We have then used this data to calculate the mean contribution of each identifiable load to peak demand (time period 17:00-21:00) across the sample for winter in 2015. This is shown in Figure \@ref(fig:wattageContributionPeak1Plot1) and Figure \@ref(fig:wattageContributionPeak1PlotPercent1) (as percentage contribution). On this measure, of the identifiable loads, Heat Pumps contributed the most to peak demand, followed by Hot Water, Lighting, and Oven. However overall 'Other' loads contributed the most at ~r round(ContriW1DT[eecaCircuit == "Other"]$percentage)% suggesting further research is needed to disaggregate this demand where possible (see Table \@ref(tab:categoriseCircuitsTable)) for circuits contributing to 'Other'.

Maximum load per season (W)

In this section we extract the half-hour which had the maximum total load during the evening period (17:00-21:00) for each household in season.

powerDT[, year := lubridate::year(r_dateTime_nz)] # so we can do per-year analysis

selectDT <- powerDT[circuit == 'imputedTotalDemand_circuitsToSum_v1.1' & 
                   obsHalfHour >= hms::as.hms("17:00:00") & 
                     obsHalfHour <= hms::as.hms("21:00:00"), .SD[which.max(meanPowerW)], # finds only the rows which are the max of the mean total load (XX should we be using the maxPowerW?? XX)
                   by = .(linkID, season, year)] # max value within household, season, year

# This is the time of maximum peak demand for each household

#kableExtra::kable(head(selectDT), caption = "Extracted peak load half-hours - first 6 rows")  %>% # test result
#  kable_styling()

# dataBucketDT <- data.table::data.table()
selectDT <- selectDT[,.(r_dateTime_nz, linkID)]
setkey(selectDT, r_dateTime_nz, linkID)
setkey(powerDT, r_dateTime_nz, linkID)
dataBucketDT <- powerDT[selectDT] # way quicker - selects the ones that match
#   
# for(n in 1:nrow(selectDT)){
#   # extract the rows which match the dateTime
#   row <- selectDT[n]
#   dt <- powerDT[linkID == row$linkID & # matches household
#                   r_dateTime_nz == row$r_dateTime_nz, # matches dateTime
#                 .(linkID, year, season, r_dateTime_nz, circuit, nObs, meanPowerW, minPowerW, maxPowerW, eecaCircuit, circuitLabel)] # selects just the basic columns we need
#   dataBucketDT <- rbind(dataBucketDT, dt)
# }



# extract _just_ the circuits which are (or contain):
# - total load
# - heat pumps
# - hot water
# - oven
# - lighting

Table \@ref(tab:winterPeaktestTable) shows the winter maximum load half-hours for each dwelling and year during the winter peak period as defined above.

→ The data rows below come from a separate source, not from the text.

(* ===== verification/Column.v ===== *)
(** * MIB table columns (src/pysnmp/smi/mibs/SNMPv2-SMI.py)

    A [MibTableColumn] keeps its instances in an ordered dictionary under their
    full names, and counts in [branchVersionId] every change that goes through
    it.  An instance is modelled by its [syntax].  The lazy sort of the
    dictionary is not observable and is not kept by the read operations. *)
From S2P Require Export Indices.

Module Column.
Section defs.
Context {V : Type}.

Record column : Type := mk_column {
  name : oid;
  syntax : V;
  branchVersionId : Z;
  vars : @Indices.OidOrderedDict V;
}.

(** [MibTree.__init__] *)
Definition init (nm : oid) (s : V) : column := mk_column nm s 0 Indices.init.

Definition set_vars (col : column) (v : Indices.OidOrderedDict) : column :=
  mk_column (name col) (syntax col) (branchVersionId col) v.
Definition bump (col : column) : column :=
  mk_column (name col) (syntax col) (branchVersionId col + 1) (vars col).

(** [MibTree.registerSubtrees]: the version moves before anything is tried. *)
Fixpoint register_loop (subTrees : list (oid * V)) : M exn column unit := fun col =>
  match subTrees with
  | [] => (Ok tt, col)
  | (n, s) :: subTrees' =>
      if din (Indices.base (vars col)) n
      then (Err (SmiError "MIB subtree already registered"), col)
      else register_loop subTrees' (set_vars col (Indices.setitem n s (vars col)))
  end.
Definition registerSubtrees (subTrees : list (oid * V)) : M exn column unit :=
  modify bump;; register_loop subTrees.

(** [MibTree.unregisterSubtrees] *)
Fixpoint unregister_loop (names : list oid) : M exn column unit := fun col =>
  match names with
  | [] => (Ok tt, col)
  | n :: names' =>
      if din (Indices.base (vars col)) n
      then unregister_loop names' (set_vars col (Indices.delitem n (vars col)).2)
      else (Err (SmiError "MIB subtree not registered"), col)
  end.
Definition unregisterSubtrees (names : list oid) : M exn column unit :=
  modify bump;; unregister_loop names.

(** A write to an existing instance: its commit stores the value, the cleanup
    that follows passes through [MibTableColumn.writeCleanup]. *)
Definition write (n : oid) (v : V) : M exn column unit := fun col =>
  if din (Indices.base (vars col)) n
  then (Ok tt, bump (set_vars col (Indices.setitem n v (vars col))))
  else (Err no_such_instance, col).

(** [MibTableColumn.getBranch] *)
Definition getBranch (col : column) (n : oid) : result exn (oid * V) :=
  match dget (Indices.base (vars col)) n with
  | Some v => Ok (n, v)
  | None => Err no_such_instance
  end.

(** [MibTree.getNextBranch], through [MibScalar.getNextBranch] *)
Definition getNextBranch (col : column) (n : oid) : result exn (oid * V) :=
  let sorted := Indices.ordered (vars col) in
  let next :=
    match Indices.keys_ sorted with
    | first :: _ => if tuple_ltb n first then Ok first else (Indices.nextKey n (vars col)).1
    | [] => (Indices.nextKey n (vars col)).1
    end in
  match next with
  | Ok k => match dget (Indices.base (vars col)) k with
            | Some v => Ok (k, v) | None => Err no_such_instance end
  | Err _ => Err no_such_instance
  end.

(** [MibTree.getNode]: the column itself, or an instance *)
Definition getNode (col : column) (n : oid) : result exn (oid * V) :=
  if decide (n = name col) then Ok (name col, syntax col) else getBranch col n.

(** [MibTree.getNextNode]: an instance ([MibScalarInstance]) has no next node. *)
Definition getNextNode (col : column) (n : oid) : result exn (oid * V) :=
  match getBranch col n with
  | Err _ => getNextBranch col n
  | Ok (k, _) =>
      match (Indices.nextKey k (vars col)).1 with
      | Ok k' => match dget (Indices.base (vars col)) k' with
                 | Some v => Ok (k', v) | None => Err no_such_instance end
      | Err _ => Err no_such_instance
      end
  end.

(** The loop of the VACM that visits every instance:
    [while True: try: node = col.getNextNode(node.name) except NoSuchInstanceError: break]
    and then [body].  There are at most as many rounds as instances. *)
Fixpoint for_each_node {S} (fuel : nat) (col : column) (n : oid)
    (body : oid → V → M exn S unit) : M exn S unit :=
  match fuel with
  | O => mret tt
  | S fuel' =>
      match getNextNode col n with
      | Err (MibError NoSuchInstanceError _) => mret tt
      | Err e => raise e
      | Ok (k, v) => body k v;; for_each_node fuel' col k body
      end
  end.
Definition for_each {S} (col : column) (body : oid → V → M exn S unit) : M exn S unit :=
  for_each_node (Datatypes.S (length (Indices.base (vars col)))) col (name col) body.

(** ** The instances in order *)
Definition nodes (col : column) : list (oid * V) :=
  omap (λ k, (λ v, (k, v)) <$> dget (Indices.base (vars col)) k)
    (Indices.keys_ (Indices.ordered (vars col))).

(** Every name of an instance extends the name of its column. *)
Record wf (col : column) : Prop := {
  wf_vars : Indices.wf (vars col);
  wf_names : ∀ n, n ∈ dkeys (Indices.base (vars col)) →
    ∃ instId, instId ≠ [] ∧ n = name col ++ instId;
}.

(** ** Helper lemmas *)
(** A loop over the instances keeps what each round keeps. *)
Lemma for_each_inv {S} (P : S → Prop) (col : column) (body : oid → V → M exn S unit) :
  (∀ n v s, P s → P (body n v s).2) → ∀ s, P s → P (for_each col body s).2.
Proof.
  intros Hb. unfold for_each. generalize (Datatypes.S (length (Indices.base (vars col)))) as fuel.
  generalize (name col) as n. intros n fuel. revert n.
  induction fuel as [|fuel IH]; intros n s Hs; cbn [for_each_node]; [done|].
  destruct (getNextNode col n) as [[k v]|e].
  - unfold mbind, M_bind. specialize (Hb k v s Hs). destruct (body k v s) as [[|] s']; [by apply IH|done].
  - by repeat case_match.
Qed.

Lemma successor_din (col : column) n k :
  Indices.successor (Indices.base (vars col)) n k →
  ∃ v, dget (Indices.base (vars col)) k = Some v.
Proof. intros [Hk _]. by apply dget_keys. Qed.

Definition next_ok (col : column) (n : oid) (r : result exn (oid * V)) : Prop :=
  match r with
  | Ok (k, v) => Indices.successor (Indices.base (vars col)) n k ∧
                 dget (Indices.base (vars col)) k = Some v
  | Err e => e = no_such_instance ∧
             ∀ k, k ∈ dkeys (Indices.base (vars col)) → tuple_leb k n = true
  end.

(** Following [nextKey] with a lookup never misses. *)
Lemma next_lookup_ok col n r : Indices.wf (vars col) → r = (Indices.nextKey n (vars col)).1 →
  next_ok col n
    match r with
    | Ok k => match dget (Indices.base (vars col)) k with
              | Some v => Ok (k, v) | None => Err no_such_instance end
    | Err _ => Err no_such_instance
    end.
Proof.
  intros Hwf ->. destruct (Indices.nextKey_spec (vars col) n Hwf) as [_ Hn].
  destruct ((Indices.nextKey n (vars col)).1) as [k|e].
  - destruct (successor_din _ _ _ Hn) as [v Hv]. rewrite Hv. done.
  - cbn. naive_solver.
Qed.

Lemma getNextBranch_ok col n : Indices.wf (vars col) → next_ok col n (getNextBranch col n).
Proof.
  intros Hwf. unfold getNextBranch.
  destruct (Indices.ordered_wf _ Hwf) as (Hwf' & Hd & Hb).
  destruct (Indices.wf_sorted _ Hwf' Hd) as [Hs _].
  pose proof (Indices.wf_keys _ Hwf') as Hp. rewrite Hb in Hp.
  destruct (Indices.keys_ (Indices.ordered (vars col))) as [|first rest] eqn:Hk;
    [by apply next_lookup_ok|].
  destruct (tuple_ltb n first) eqn:Hlt; [|by apply next_lookup_ok].
  assert (Hin : first ∈ dkeys (Indices.base (vars col))) by (rewrite <- Hp; set_solver).
  destruct (dget_keys _ _ Hin) as [v Hv]. rewrite Hv. cbn. split_and!; [|done].
  split_and!; [done|done|]. intros k' Hk' _. rewrite <- Hp in Hk'.
  inversion Hs as [|? ? _ Hall]; subst. apply elem_of_cons in Hk' as [->|Hk'].
  - apply leb_refl.
  - rewrite Forall_forall in Hall. by apply Hall.
Qed.

Lemma getNextNode_ok col n : Indices.wf (vars col) → next_ok col n (getNextNode col n).
Proof.
  intros Hwf. unfold getNextNode, getBranch.
  destruct (dget (Indices.base (vars col)) n) as [v|]; [|by apply getNextBranch_ok].
  by apply next_lookup_ok.
Qed.

(** The nodes with the names of a list of keys. *)
Definition nodes_of (col : column) (ks : list oid) : list (oid * V) :=
  omap (λ k, (λ v, (k, v)) <$> dget (Indices.base (vars col)) k) ks.

Lemma for_each_node_spec {S} fuel col n (body : oid → V → M exn S unit) s :
  Indices.wf (vars col) →
  (length (Indices.above n (Indices.keys_ (Indices.ordered (vars col)))) < fuel)%nat →
  for_each_node fuel col n body s =
  mapM_ (λ kv, body kv.1 kv.2)
    (nodes_of col (Indices.above n (Indices.keys_ (Indices.ordered (vars col))))) s.
Proof.
  intros Hwf. destruct (Indices.ordered_wf _ Hwf) as (Hwf' & Hd & Hb).
  revert n s; induction fuel as [|fuel IH]; intros n s Hf; [lia|]. cbn [for_each_node].
  pose proof (getNextNode_ok col n Hwf) as Hn.
  destruct (getNextNode col n) as [[k v]|e].
  - destruct Hn as [Hsucc Hv]. rewrite <- Hb in Hsucc.
    rewrite (Indices.above_step _ _ _ Hwf' Hd Hsucc) in *.
    unfold nodes_of. cbn [omap list_omap]. rewrite Hv. cbn. munfold.
    destruct (body k v s) as [[[]|] s']; [|done].
    rewrite IH by (cbn in Hf; lia). done.
  - destruct Hn as [-> Hn]. unfold Indices.above.
    rewrite filter_none; [done|]. intros k Hk. rewrite (Indices.wf_keys _ Hwf'), Hb in Hk.
    rewrite tuple_ltb_leb, (Hn k Hk). done.
Qed.

Lemma tuple_ltb_app a b : b ≠ [] → tuple_ltb a (a ++ b) = true.
Proof.
  intros Hb. unfold tuple_ltb. induction a as [|x a IH]; cbn; [by destruct b|].
  by rewrite Z.compare_refl.
Qed.

(** The loop of the VACM is a loop over the sorted instances. *)
Lemma for_each_spec {S} col (body : oid → V → M exn S unit) s : wf col →
  for_each col body s = mapM_ (λ kv, body kv.1 kv.2) (nodes col) s.
Proof.
  intros [Hwf Hn]. destruct (Indices.ordered_wf _ Hwf) as (Hwf' & Hd & Hb).
  assert (Hall : Indices.above (name col) (Indices.keys_ (Indices.ordered (vars col))) =
                 Indices.keys_ (Indices.ordered (vars col))).
  { unfold Indices.above. apply filter_all. intros k Hk.
    rewrite (Indices.wf_keys _ Hwf'), Hb in Hk. destruct (Hn k Hk) as (i & Hi & ->).
    by apply tuple_ltb_app. }
  unfold for_each. rewrite for_each_node_spec; rewrite ?Hall; [done|done|].
  rewrite (Indices.wf_keys _ Hwf'), Hb. unfold dkeys. rewrite length_fmap. lia.
Qed.

Lemma nodes_elem col k v : Indices.wf (vars col) →
  (k, v) ∈ nodes col ↔ dget (Indices.base (vars col)) k = Some v.
Proof.
  intros Hwf. destruct (Indices.ordered_wf _ Hwf) as (Hwf' & Hd & Hb).
  unfold nodes. rewrite list_elem_of_omap. split.
  - intros (k' & _ & He). destruct (dget _ k') eqn:E; cbn in He; by simplify_eq.
  - intros Hv. exists k. rewrite Hv. split; [|done].
    rewrite (Indices.wf_keys _ Hwf'), Hb. by eapply dget_Some_keys.
Qed.

Lemma nodes_keys col : Indices.wf (vars col) → (nodes col).*1 = Indices.keys_ (Indices.ordered (vars col)).
Proof.
  intros Hwf. destruct (Indices.ordered_wf _ Hwf) as (Hwf' & Hd & Hb). unfold nodes.
  assert (Hin : ∀ k, k ∈ Indices.keys_ (Indices.ordered (vars col)) →
    k ∈ dkeys (Indices.base (vars col))).
  { intros k. by rewrite (Indices.wf_keys _ Hwf'), Hb. }
  induction (Indices.keys_ (Indices.ordered (vars col))) as [|k l IH]; [done|].
  cbn [omap list_omap]. assert (Hk : k ∈ k :: l) by set_solver.
  destruct (dget_keys _ _ (Hin k Hk)) as [v ->]. cbn.
  f_equal. apply IH. set_solver.
Qed.

Lemma nodes_NoDup col : Indices.wf (vars col) → NoDup (nodes col).*1.
Proof.
  intros Hwf. rewrite nodes_keys by done.
  destruct (Indices.ordered_wf _ Hwf) as (Hwf' & _ & _).
  rewrite (Indices.wf_keys _ Hwf'). apply (Indices.wf_base _ Hwf').
Qed.

Lemma column_init_wf nm s : wf (init nm s).
Proof. split; [apply Indices.oid_init_wf|]. cbn. set_solver. Qed.

Lemma register_loop_wf subTrees col : wf col →
  (∀ n s, (n, s) ∈ subTrees → ∃ i, i ≠ [] ∧ n = name col ++ i) →
  wf (register_loop subTrees col).2 ∧
  name (register_loop subTrees col).2 = name col ∧
  branchVersionId (register_loop subTrees col).2 = branchVersionId col.
Proof.
  revert col; induction subTrees as [|[n s] l IH]; intros col Hwf Hn; [done|].
  cbn [register_loop]. destruct (din (Indices.base (vars col)) n) eqn:E; [done|].
  destruct (IH (set_vars col (Indices.setitem n s (vars col)))) as (H1 & H2 & H3);
    [|intros n' s' Hin; cbn; eapply Hn; by right|by split_and!].
  destruct Hwf as [Hv Hnames]. split; cbn [vars set_vars name].
  - by apply Indices.setitem_wf.
  - intros n' Hn'. rewrite Indices.setitem_base, dkeys_dset in Hn'. case_decide; [by apply Hnames|].
    apply elem_of_app in Hn' as [Hn'|Hn'%list_elem_of_singleton]; [by apply Hnames|].
    subst. eapply Hn. left.
Qed.

Lemma registerSubtrees_wf subTrees col : wf col →
  (∀ n s, (n, s) ∈ subTrees → ∃ i, i ≠ [] ∧ n = name col ++ i) →
  wf (registerSubtrees subTrees col).2 ∧
  branchVersionId (registerSubtrees subTrees col).2 = branchVersionId col + 1.
Proof.
  intros Hwf Hn. unfold registerSubtrees. munfold.
  destruct (register_loop_wf subTrees (bump col)) as (H1 & _ & H2); [|done|done].
  by destruct Hwf.
Qed.
End defs.
Arguments column : clear implicits.
End Column.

In this data extract, NaN indicates that no circuit data was obtained for this dwelling in this specific time period. We also calculate the proportionate contribution of each identifiable load to the total load. The complete data table across all houses is saved as “Extracted seasonal peak load half-hour circuits.csv” and is supplied with the report.

# we do not imput 0 for NaN/NA cells as this would mean we have measured
# 0 when we have not. We just don't know the value as there was
# no circuit of this type. If we include 0 we reduce the mean/% yet
# the true heating could have been in 'Other'

resAllSeasonsDT <- dcast(dataBucketDT,
           linkID + year + season + r_dateTime_nz ~ eecaCircuit, 
           fun = mean, # won't do anything as we should just have 1 value?
           fill = NA, # so we don't get NaN 
           value.var = "meanPowerW") # take 1 household and turn data round

# Now just calculate the % using the identified circuits?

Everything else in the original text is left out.